You’ll notice that the response contains information about all your projects. It’s as easy as this! Now you can do what ever you want with the results.

You can read more about at: Valohai API Docs

Example: Fetch all (failed) executions of a project

  • You’ll need the ID of a single project to fetch its executions, you can get it from the previous results (or query for a specific name)

  • Create a new folder on your computer and inside it create a new file fetchExecutions.py
    import requests
    import json
    
    # Authenticate yourself with the token
    auth_token = '<your-auth-token>'
    headers = {'Authorization': 'Token %s' % auth_token}
    
    # Send a request (with the authentication headers) to fetch all executions in a project
    # You can get the project ID for example
    resp = requests.get('https://app.valohai.com/api/v0/executions/?project={project_id}', headers=headers)
    
    # To fetch all failed executions you could run
    # https://app.valohai.com/api/v0/executions/?project={project_id}&status=error
    
    resp.raise_for_status()
    
    # Print the response you've received back
    print('# API Response:\n')
    print(json.dumps(resp.json(), indent=4))
    
  • Save and run python3 fetchExecutions.py and you’ll see a list of executions with their details.

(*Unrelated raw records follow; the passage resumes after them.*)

Definition s2n_ecdhe_members : kex_members := {|
  is_ephemeral := true;
  hybrid := [];
  connection_supported := s2n_check_ecdhe;
  configure_connection := s2n_kex_configure_noop;
  server_key_recv_read_data := s2n_ecdhe_server_key_recv_read_data;
  server_key_recv_parse_data := s2n_ecdhe_server_key_recv_parse_data;
  server_key_send := s2n_ecdhe_server_key_send;
  client_key_recv := s2n_ecdhe_client_key_recv;
  client_key_send := s2n_ecdhe_client_key_send;
  prf := s2n_prf_calculate_master_secret;
|}.

Definition s2n_hybrid_ecdhe_kem_members : kex_members := {|
  is_ephemeral := true;
  hybrid := [s2n_ecdhe; s2n_kex_kem];
  connection_supported := s2n_check_hybrid_ecdhe_kem;
  configure_connection := s2n_configure_kem;
  server_key_recv_read_data := s2n_hybrid_server_key_recv_read_data;
  server_key_recv_parse_data := s2n_hybrid_server_key_recv_parse_data;
  server_key_send := s2n_hybrid_server_key_send;
  client_key_recv := s2n_hybrid_client_key_recv;
  client_key_send := s2n_hybrid_client_key_send;
  prf := s2n_prf_hybrid_master_secret;
|}.

Definition s2n_tls13_kex_members : kex_members := {|
  is_ephemeral := true;
  hybrid := [];
  connection_supported := s2n_check_tls13;
  configure_connection := s2n_kex_configure_noop;
  server_key_recv_read_data := s2n_kex_server_key_recv_read_data_unimplemented;
  server_key_recv_parse_data := s2n_kex_server_key_recv_parse_data_unimplemented;
  server_key_send := s2n_kex_io_unimplemented;
  client_key_recv := s2n_kex_io_unimplemented;
  client_key_send := s2n_kex_io_unimplemented;
  prf := s2n_kex_prf_unimplemented;
|}.

(** The dereference of a pointer to a key exchange. *)
Definition kex_deref (k : s2n_kex) : kex_members :=
  match k with
  | s2n_kex_kem => s2n_kem_members
  | s2n_rsa => s2n_rsa_members
  | s2n_dhe => s2n_dhe_members
  | s2n_ecdhe => s2n_ecdhe_members
  | s2n_hybrid_ecdhe_kem => s2n_hybrid_ecdhe_kem_members
  | s2n_tls13_kex => s2n_tls13_kex_members
  end.

(** The key exchange pointers of the code are never NULL. *)
Definition s2n_kex_includes (kex query : s2n_kex) : bool :=
  bool_decide (kex = query) || bool_decide (query ∈ hybrid (kex_deref kex)).

(** ** Cipher suites *)

Record s2n_cipher_suite := CipherSuite {
  suite_symbol : string;
  suite_name : string;
  iana_name : string;
  iana_value : list Z;  (* uint8_t[2] *)
  key_exchange_alg : s2n_kex;
  auth_method : s2n_authentication_method;
  all_record_algs : list s2n_record_algorithm;  (* with num_record_algs *)
  sslv3_record_alg : option s2n_record_algorithm;
  prf_alg : s2n_hmac_algorithm;
  minimum_required_tls_version : Z;  (* uint8_t *)
}.
#[export] Instance suite_object : StaticObject s2n_cipher_suite := suite_symbol.

Section Suites.
Context `{Libcrypto}.

Definition s2n_record_alg_null : s2n_record_algorithm := {|
  record_alg_symbol := "s2n_record_alg_null";
  cipher := s2n_null_cipher;
  hmac_alg := S2N_HMAC_NONE;
  flags := 0;
  encryption_limit := UINT64_MAX;
|}.

Definition s2n_record_alg_rc4_md5 : s2n_record_algorithm := {|
  record_alg_symbol := "s2n_record_alg_rc4_md5";
  cipher := s2n_rc4;
  hmac_alg := S2N_HMAC_MD5;
  flags := 0;
  encryption_limit := UINT64_MAX;
|}.

Definition s2n_record_alg_rc4_sslv3_md5 : s2n_record_algorithm := {|
  record_alg_symbol := "s2n_record_alg_rc4_sslv3_md5";
  cipher := s2n_rc4;
  hmac_alg := S2N_HMAC_SSLv3_MD5;
  flags := 0;
  encryption_limit := UINT64_MAX;
|}.

Definition s2n_record_alg_rc4_sha : s2n_record_algorithm := {|
  record_alg_symbol := "s2n_record_alg_rc4_sha";
  cipher := s2n_rc4;
  hmac_alg := S2N_HMAC_SHA1;
  flags := 0;
  encryption_limit := UINT64_MAX;
|}.

Definition s2n_record_alg_rc4_sslv3_sha : s2n_record_algorithm := {|
  record_alg_symbol := "s2n_record_alg_rc4_sslv3_sha";
  cipher := s2n_rc4;
  hmac_alg := S2N_HMAC_SSLv3_SHA1;
  flags := 0;
  encryption_limit := UINT64_MAX;
|}.

Definition s2n_record_alg_3des_sha : s2n_record_algorithm := {|
  record_alg_symbol := "s2n_record_alg_3des_sha";
  cipher := s2n_3des;
  hmac_alg := S2N_HMAC_SHA1;
  flags := 0;
  encryption_limit := UINT64_MAX;
|}.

Example: Fetch execution metadata

  • You’ll need the ID of a single execution to fetch its metadata. You can get an ID from the results of our previous sample, or by going to the browser and navigate inside an execution. You’ll see the ID in the url.

  • Create a new folder on your computer and inside it create a new file fetchMetadata.py
    import requests
    import json
    
    # Authenticate yourself with the token
    auth_token = '<your-auth-token>'
    headers = {'Authorization': 'Token %s' % auth_token}
    
    # Send a request (with the authentication headers) to fetch all executions in a project
    # You can get the project ID for example
    resp = requests.get('https://app.valohai.com/api/v0/executions/{execution_id}/metadata/', headers=headers)
    
    resp.raise_for_status()
    
    # Print the response you've received back
    print('# API Response:\n')
    print(json.dumps(resp.json(), indent=4))
    
  • 🔥 Save and run python3 fetchMetadata.py and you’ll see the metadata stream of a single execution.

Note

You can define the maximum API token lifetime for all users in your organization under the organization settings.